Exercise material
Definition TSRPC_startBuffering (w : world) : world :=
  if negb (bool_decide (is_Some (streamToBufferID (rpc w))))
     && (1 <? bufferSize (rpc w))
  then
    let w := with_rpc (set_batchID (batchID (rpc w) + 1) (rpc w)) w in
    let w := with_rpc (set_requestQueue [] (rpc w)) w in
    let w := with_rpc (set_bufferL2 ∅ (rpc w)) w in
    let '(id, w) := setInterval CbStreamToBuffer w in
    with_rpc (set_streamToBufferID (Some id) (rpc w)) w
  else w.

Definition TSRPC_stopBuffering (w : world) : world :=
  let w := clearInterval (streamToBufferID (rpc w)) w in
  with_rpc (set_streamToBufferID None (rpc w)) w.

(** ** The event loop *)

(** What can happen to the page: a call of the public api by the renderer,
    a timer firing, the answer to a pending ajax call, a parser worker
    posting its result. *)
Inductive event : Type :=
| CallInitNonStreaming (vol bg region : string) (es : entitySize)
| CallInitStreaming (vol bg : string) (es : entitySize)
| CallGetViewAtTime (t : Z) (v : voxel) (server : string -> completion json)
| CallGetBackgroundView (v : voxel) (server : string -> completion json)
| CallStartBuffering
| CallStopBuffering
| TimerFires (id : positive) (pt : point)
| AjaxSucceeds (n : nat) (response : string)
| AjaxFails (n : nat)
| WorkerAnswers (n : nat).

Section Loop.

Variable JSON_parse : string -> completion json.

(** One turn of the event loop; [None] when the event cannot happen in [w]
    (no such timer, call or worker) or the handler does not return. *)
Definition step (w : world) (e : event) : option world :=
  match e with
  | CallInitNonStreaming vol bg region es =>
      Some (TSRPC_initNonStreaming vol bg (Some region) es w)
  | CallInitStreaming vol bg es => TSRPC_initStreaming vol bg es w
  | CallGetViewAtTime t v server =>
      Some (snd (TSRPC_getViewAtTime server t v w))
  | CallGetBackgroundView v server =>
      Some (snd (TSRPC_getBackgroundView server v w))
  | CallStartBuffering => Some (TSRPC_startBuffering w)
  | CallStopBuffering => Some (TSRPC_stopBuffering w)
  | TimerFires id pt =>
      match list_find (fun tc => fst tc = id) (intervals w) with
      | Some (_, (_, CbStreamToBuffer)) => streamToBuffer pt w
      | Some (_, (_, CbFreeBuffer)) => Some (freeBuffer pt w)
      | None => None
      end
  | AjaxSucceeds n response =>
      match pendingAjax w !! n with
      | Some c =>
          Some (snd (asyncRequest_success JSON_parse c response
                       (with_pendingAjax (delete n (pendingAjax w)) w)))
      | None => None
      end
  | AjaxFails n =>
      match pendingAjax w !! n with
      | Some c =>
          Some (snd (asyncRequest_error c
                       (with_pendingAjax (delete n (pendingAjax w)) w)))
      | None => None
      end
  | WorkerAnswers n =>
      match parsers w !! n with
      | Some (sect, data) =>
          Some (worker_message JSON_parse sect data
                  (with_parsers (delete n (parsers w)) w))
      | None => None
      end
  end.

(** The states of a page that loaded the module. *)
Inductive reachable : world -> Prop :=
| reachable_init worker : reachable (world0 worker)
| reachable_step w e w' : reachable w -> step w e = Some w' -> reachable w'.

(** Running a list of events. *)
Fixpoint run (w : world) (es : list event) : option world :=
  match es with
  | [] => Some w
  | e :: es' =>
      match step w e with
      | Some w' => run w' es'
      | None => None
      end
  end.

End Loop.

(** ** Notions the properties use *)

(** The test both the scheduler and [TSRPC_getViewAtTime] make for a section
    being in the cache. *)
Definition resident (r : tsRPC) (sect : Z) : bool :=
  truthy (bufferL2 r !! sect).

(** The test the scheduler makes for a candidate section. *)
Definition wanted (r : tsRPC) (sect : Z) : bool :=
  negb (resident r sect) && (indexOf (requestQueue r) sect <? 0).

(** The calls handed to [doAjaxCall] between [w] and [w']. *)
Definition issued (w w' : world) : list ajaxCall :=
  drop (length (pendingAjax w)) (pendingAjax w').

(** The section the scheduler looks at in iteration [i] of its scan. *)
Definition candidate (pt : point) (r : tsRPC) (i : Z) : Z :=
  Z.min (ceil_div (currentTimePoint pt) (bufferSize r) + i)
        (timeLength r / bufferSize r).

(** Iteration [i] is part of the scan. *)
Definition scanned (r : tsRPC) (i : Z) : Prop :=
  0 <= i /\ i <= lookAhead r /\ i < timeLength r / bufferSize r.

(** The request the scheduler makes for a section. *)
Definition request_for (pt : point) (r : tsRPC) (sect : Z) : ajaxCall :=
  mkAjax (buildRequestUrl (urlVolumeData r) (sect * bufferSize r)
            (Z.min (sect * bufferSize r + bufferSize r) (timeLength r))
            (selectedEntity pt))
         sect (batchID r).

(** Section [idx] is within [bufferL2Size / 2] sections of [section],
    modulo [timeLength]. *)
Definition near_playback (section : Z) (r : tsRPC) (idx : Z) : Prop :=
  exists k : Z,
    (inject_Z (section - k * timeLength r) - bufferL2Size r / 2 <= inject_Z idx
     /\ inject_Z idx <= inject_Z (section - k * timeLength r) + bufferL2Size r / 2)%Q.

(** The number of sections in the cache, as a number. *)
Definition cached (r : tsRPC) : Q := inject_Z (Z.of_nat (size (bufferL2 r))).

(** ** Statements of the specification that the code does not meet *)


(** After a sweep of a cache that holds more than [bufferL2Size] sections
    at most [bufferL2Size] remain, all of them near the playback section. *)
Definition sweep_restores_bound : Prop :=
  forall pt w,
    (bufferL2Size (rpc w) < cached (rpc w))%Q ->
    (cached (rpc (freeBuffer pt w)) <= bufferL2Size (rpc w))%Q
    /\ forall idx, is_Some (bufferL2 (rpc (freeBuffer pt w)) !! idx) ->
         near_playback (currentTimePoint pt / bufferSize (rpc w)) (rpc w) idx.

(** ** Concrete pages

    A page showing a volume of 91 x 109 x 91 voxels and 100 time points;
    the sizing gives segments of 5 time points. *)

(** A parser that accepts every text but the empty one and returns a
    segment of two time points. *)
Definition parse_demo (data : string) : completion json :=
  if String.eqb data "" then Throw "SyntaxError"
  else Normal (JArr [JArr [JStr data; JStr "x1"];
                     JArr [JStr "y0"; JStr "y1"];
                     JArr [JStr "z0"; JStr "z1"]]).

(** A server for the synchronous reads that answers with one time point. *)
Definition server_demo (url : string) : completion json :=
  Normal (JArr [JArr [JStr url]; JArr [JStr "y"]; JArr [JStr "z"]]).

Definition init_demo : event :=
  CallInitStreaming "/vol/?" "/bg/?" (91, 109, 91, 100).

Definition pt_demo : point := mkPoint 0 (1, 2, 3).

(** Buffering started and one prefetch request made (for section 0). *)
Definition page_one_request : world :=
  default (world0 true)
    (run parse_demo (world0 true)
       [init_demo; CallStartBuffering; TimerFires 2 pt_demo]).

Activity
Above are the lines; repeat exactly the ones from the line containing "CallGetBackgroundView v server =>" down to the line containing "match list_find (fun", both inclusive.

Output below
  | CallGetBackgroundView v server =>
      Some (snd (TSRPC_getBackgroundView server v w))
  | CallStartBuffering => Some (TSRPC_startBuffering w)
  | CallStopBuffering => Some (TSRPC_stopBuffering w)
  | TimerFires id pt =>
      match list_find (fun tc => fst tc = id) (intervals w) with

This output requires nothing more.